Barley accessions exhibited significant difference in their salinity tolerance. Since the scoring was conducted at a relatively early stage of salt treatment when clear phenotypic segregation was shown, most of the sensitive varieties (e.g., Franklin, Gairdner) were scored for five while the tolerant varieties (CPI-11284-48, TX9425) had a score of 1. The scores from 2 years correlated significantly with each other (r = 0.65). Therefore, the average data were used for further analysis. Figure 1 shows the frequency distribution (the number of accessions) of salinity tolerance based on the average leaf wilting and plant survival scores of all genotypes, ranging from 1 to 8.

FIGURE 1

FIGURE 1. The distribution frequency of salinity tolerance scores in 206 barley varieties. Seedlings were treated with 300 mM NaCl at the two leaf stage. Salinity tolerance was scored from 0 to 10 by leaf chlorosis (0 = tolerant, 10 = sensitive). Data were averaged over two growth seasons, 2013 and 2014.

Population Structure

Cluster parameter K was set from 2 to 12. According to the explanation of Evanno et al. (2005), the largest value of statistic index ΔK was used as an indicator for evaluating the most probable number of subpopulations among all accessions. In this study, ΔK reached the highest value when K = 6 (Figure 2). Therefore, the most appropriate number of clusters are represented by six different colors (Figure 3). STRUCTURE results were also confirmed by PCA (Supplementary Figure S1). Details of population structures of 206 barley accessions are listed in Additional File Supplementary Table S1.

FIGURE 2

FIGURE 2. An estimation of the most probable number of clusters (K), based on 20 independent runs and K ranging from 2 to 12.

FIGURE 3

FIGURE 3. The population structure of 206 barley accessions. Six subpopulations (K = 6) were produced based on genetic diversity detected by 408 DArT markers, each are represented by a different color.

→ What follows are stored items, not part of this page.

Definition update_events (key : cstr) (m : metric_t) (mask : Z) : list event :=
  if mask =? 0 then [] else [CE_VALUE_UPDATE mask key m].

Lemma update_existing now c l fam m key ce ce1 :
  holds c l → keyed fam m key → Spec.get key l = Some ce → last_time ce < time m →
  update_values (type fam) m ce ⇓ (0, ce1) → history_ok ce1 →
  ∃ c', uc_update_metric now c fam m ⇓ (0, update_events key m (callbacks_mask ce1), c') ∧
        holds c' (Spec.update key (λ _, stamped now m ce1) l).
Proof.
  intros Hh Hk Hg Ht Hu Hho. destruct (lock_ok c l Hh) as (c1 & Hl1 & Hheld & _).
  destruct (update_history_ok now m ce1 Hho) as (h & hi & Hhist & Hst).
  destruct (put_entry_ok c1 l key (λ _, stamped now m ce1) Hheld) as (c2 & Hp & Hheld2).
  destruct (unlock_ok c2 _ Hheld2) as [Hun Hfin].
  exists (mk_cache (cache_tree c2) false). split; [|done]. unfold uc_update_metric.
  apply (key_of fam m key); [done|]. intros b Hb. cbn [negb Z.eqb]. rewrite Hb. cbn [mopt]. rewrite bind_ret, Hl1, bind_ret.
  rewrite (get_entry_ok c1 l key Hheld), Hg, bind_ret. cbn [negb Z.eqb mopt]. rewrite bind_ret.
  destruct (Z.leb_spec (time m) (last_time ce)); [lia|].
  eapply yields_bind; [exact Hu|]. cbn [negb Z.eqb]. eapply yields_bind; [exact Hhist|]. cbv beta iota.
  rewrite Hst, Hp, bind_ret, Hun, bind_ret. done.
Qed.

Lemma update_stale now c l fam m key ce :
  holds c l → keyed fam m key → Spec.get key l = Some ce → time m ≤ last_time ce →
  uc_update_metric now c fam m ⇓ (-1, [], c).
Proof.
  intros Hh Hk Hg Ht. destruct (lock_ok c l Hh) as (c1 & Hl1 & Hheld & Hback).
  destruct (unlock_ok c1 _ Hheld) as [Hun _]. unfold uc_update_metric.
  apply (key_of fam m key); [done|]. intros b Hb. cbn [negb Z.eqb]. rewrite Hb. cbn [mopt]. rewrite bind_ret, Hl1, bind_ret.
  rewrite (get_entry_ok c1 l key Hheld), Hg, bind_ret. cbn [negb Z.eqb mopt]. rewrite bind_ret.
  destruct (Z.leb_spec (time m) (last_time ce)); [|lia]. by rewrite Hun, bind_ret, Hback.
Qed.

Lemma update_new now c l fam m key :
  holds c l → keyed fam m key → Spec.get key l = None → value_ok (type fam) (m_value m) →
  ∃ c', uc_update_metric now c fam m ⇓ (0, [CE_VALUE_NEW key m], c') ∧
        holds c' (Spec.insert key (new_entry now (type fam) m key) l).
Proof.
  intros Hh Hk Hg Hv. destruct (lock_ok c l Hh) as (c1 & Hl1 & Hheld & _).
  destruct (uc_insert_ok now c1 l fam m key Hheld Hg Hv) as (c2 & Hi & Hheld2).
  destruct (unlock_ok c2 _ Hheld2) as [Hun Hfin].
  exists (mk_cache (cache_tree c2) false). split; [|done]. unfold uc_update_metric.
  apply (key_of fam m key); [done|]. intros b Hb. cbn [negb Z.eqb]. rewrite Hb. cbn [mopt]. rewrite bind_ret, Hl1, bind_ret.
  rewrite (get_entry_ok c1 l key Hheld), Hg, bind_ret. cbn [negb].
  replace (ENOENT =? 0) with false by done. cbn [negb].
  eapply yields_bind; [exact Hi|]. cbv beta iota. by rewrite Hun, bind_ret.
Qed.

(** *** Reading *)

Lemma get_value_ok c l nm ce :
  holds c l → Spec.get nm l = Some ce → state ce ≠ STATE_MISSING →
  plain_value (tv_type (values_raw ce)) (tv_value (values_raw ce)) →
  uc_get_value_by_name c nm ⇓ (0, Some (tv_value (values_raw ce)), c).
Proof.
  intros Hh Hg Hs Hp. unfold uc_get_value_by_name.
  destruct (lock_ok c l Hh) as (c1 & -> & Hheld & Hback). destruct (unlock_ok c1 _ Hheld) as [Hun _].
  rewrite bind_ret, (get_entry_ok c1 l nm Hheld), Hg, bind_ret. cbn [Z.eqb mopt]. rewrite bind_ret.
  destruct (Z.eqb_spec (state ce) STATE_MISSING); [done|].
  eapply (yields_bind _ _ (0, Some (tv_value (values_raw ce)))); [|cbv beta iota; by rewrite Hun, bind_ret, Hback].
  pose proof (clone_value_ok _ _ Hp) as Hc. unfold typed_value_clone.
  eapply (yields_bind _ _ (mk_typed (tv_value (values_raw ce)) (tv_type (values_raw ce)))); [|done].
  case_bool_decide; [|done]. by eapply yields_bind; [exact Hc|].
Qed.

Lemma get_rate_ok c l nm ce :
  holds c l → Spec.get nm l = Some ce → state ce ≠ STATE_MISSING →
  tv_type (values_raw ce) ≠ METRIC_TYPE_DISTRIBUTION →
  uc_get_rate_by_name c nm ⇓ (0, Some (values_gauge ce), c).
Proof.
  intros Hh Hg Hs Hty. unfold uc_get_rate_by_name.
  destruct (lock_ok c l Hh) as (c1 & -> & Hheld & Hback). destruct (unlock_ok c1 _ Hheld) as [Hun _].
  rewrite bind_ret, (get_entry_ok c1 l nm Hheld), Hg, bind_ret. cbn [Z.eqb mopt]. rewrite bind_ret.
  destruct (Z.eqb_spec (state ce) STATE_MISSING); [done|]. rewrite bool_decide_false by done. cbn [negb].
  by rewrite bind_ret, Hun, bind_ret, Hback.
Qed.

Association Mapping for Salinity Tolerance

Salinity tolerance of 206 barley accessions and 408 DArT markers were used for association mapping. A total of 24 significant marker-trait associations were detected with Q method. These markers are located on 2H, 3H, 4H, 5H, 6H, and 7H (Figure 4; Table 1), representing 12 potential QTL. Only two significant marker-trait associations (one QTL) were detected on 4H with the K method, while two significant marker-trait associations representing two QTL were identified with the Q + K method, located on 2H and 4H, respectively (Figure 4; Table 1).

FIGURE 4

FIGURE 4. A Manhattan plot for genome wide association study (GWAS) of salinity tolerance in 206 barley accessions. GWAS was analyzed by three methods: (A) Q method; (B) K method; (C) Q + K method. Significant associations were identified using criterion of -log₁₀ (P) > 2 (P < 0.01).

TABLE 1

TABLE 1. Association mapping results for salinity tolerance with the Q method, K method, and Q + K method, respectively (P < 0.01).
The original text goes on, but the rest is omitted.